**Exercise details:**
Beginning at the top of the data below, write out every line exactly until you reach the line with "mjoin (container_mentions <$> cs)", and include that line.

____

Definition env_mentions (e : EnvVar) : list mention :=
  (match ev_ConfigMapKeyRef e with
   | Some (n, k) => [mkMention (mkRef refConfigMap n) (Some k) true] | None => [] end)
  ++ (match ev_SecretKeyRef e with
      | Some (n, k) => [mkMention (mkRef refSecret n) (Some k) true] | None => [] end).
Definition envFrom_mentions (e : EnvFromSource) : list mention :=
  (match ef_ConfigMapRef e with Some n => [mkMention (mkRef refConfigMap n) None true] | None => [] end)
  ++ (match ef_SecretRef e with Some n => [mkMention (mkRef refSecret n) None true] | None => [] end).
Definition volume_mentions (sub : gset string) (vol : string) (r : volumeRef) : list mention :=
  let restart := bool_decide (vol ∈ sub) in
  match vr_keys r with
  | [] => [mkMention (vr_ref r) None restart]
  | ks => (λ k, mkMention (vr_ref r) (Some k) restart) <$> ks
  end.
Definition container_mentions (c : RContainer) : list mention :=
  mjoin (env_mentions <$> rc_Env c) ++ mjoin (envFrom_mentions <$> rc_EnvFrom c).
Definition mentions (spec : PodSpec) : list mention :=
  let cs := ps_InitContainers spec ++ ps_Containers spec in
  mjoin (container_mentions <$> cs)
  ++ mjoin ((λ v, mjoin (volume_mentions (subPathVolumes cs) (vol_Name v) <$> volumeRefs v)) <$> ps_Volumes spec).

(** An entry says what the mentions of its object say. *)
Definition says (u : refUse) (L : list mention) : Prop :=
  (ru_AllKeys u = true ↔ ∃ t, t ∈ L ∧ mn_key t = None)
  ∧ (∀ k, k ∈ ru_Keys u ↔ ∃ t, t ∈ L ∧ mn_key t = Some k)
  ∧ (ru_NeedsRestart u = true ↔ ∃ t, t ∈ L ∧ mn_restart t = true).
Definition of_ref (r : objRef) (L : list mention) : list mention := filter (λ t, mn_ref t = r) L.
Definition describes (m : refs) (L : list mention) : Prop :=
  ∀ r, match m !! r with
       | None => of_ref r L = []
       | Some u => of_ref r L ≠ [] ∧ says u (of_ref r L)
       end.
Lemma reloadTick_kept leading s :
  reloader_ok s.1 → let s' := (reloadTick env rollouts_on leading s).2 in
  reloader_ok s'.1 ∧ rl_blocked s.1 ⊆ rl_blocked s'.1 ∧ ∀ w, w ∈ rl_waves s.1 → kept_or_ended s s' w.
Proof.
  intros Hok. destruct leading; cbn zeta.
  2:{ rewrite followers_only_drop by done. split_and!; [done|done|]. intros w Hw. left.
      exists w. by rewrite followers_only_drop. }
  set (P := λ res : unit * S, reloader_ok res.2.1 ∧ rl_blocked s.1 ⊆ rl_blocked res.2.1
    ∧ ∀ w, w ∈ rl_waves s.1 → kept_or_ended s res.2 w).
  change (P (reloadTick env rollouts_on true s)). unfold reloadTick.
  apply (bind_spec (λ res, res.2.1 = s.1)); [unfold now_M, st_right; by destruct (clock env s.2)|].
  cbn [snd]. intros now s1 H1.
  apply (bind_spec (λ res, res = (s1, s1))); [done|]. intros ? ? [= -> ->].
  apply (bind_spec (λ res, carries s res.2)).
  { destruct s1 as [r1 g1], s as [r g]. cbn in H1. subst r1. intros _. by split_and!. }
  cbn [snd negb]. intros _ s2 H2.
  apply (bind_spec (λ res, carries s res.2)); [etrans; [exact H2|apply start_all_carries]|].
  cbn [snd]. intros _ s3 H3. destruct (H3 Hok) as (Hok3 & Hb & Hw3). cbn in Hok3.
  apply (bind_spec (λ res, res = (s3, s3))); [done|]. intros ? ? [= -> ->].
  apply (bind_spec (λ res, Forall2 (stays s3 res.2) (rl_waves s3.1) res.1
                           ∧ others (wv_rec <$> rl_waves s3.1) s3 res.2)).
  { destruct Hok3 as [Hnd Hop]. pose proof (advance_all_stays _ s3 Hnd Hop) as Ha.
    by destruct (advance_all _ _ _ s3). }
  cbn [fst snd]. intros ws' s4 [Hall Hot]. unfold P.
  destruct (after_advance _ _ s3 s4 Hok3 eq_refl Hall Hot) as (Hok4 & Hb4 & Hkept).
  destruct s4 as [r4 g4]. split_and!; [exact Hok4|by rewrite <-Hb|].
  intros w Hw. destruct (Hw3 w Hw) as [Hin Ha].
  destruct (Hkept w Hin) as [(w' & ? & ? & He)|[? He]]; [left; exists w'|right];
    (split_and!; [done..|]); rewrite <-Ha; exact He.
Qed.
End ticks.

____

**Exercise output:**
Definition env_mentions (e : EnvVar) : list mention :=
  (match ev_ConfigMapKeyRef e with
   | Some (n, k) => [mkMention (mkRef refConfigMap n) (Some k) true] | None => [] end)
  ++ (match ev_SecretKeyRef e with
      | Some (n, k) => [mkMention (mkRef refSecret n) (Some k) true] | None => [] end).
Definition envFrom_mentions (e : EnvFromSource) : list mention :=
  (match ef_ConfigMapRef e with Some n => [mkMention (mkRef refConfigMap n) None true] | None => [] end)
  ++ (match ef_SecretRef e with Some n => [mkMention (mkRef refSecret n) None true] | None => [] end).
Definition volume_mentions (sub : gset string) (vol : string) (r : volumeRef) : list mention :=
  let restart := bool_decide (vol ∈ sub) in
  match vr_keys r with
  | [] => [mkMention (vr_ref r) None restart]
  | ks => (λ k, mkMention (vr_ref r) (Some k) restart) <$> ks
  end.
Definition container_mentions (c : RContainer) : list mention :=
  mjoin (env_mentions <$> rc_Env c) ++ mjoin (envFrom_mentions <$> rc_EnvFrom c).
Definition mentions (spec : PodSpec) : list mention :=
  let cs := ps_InitContainers spec ++ ps_Containers spec in
  mjoin (container_mentions <$> cs)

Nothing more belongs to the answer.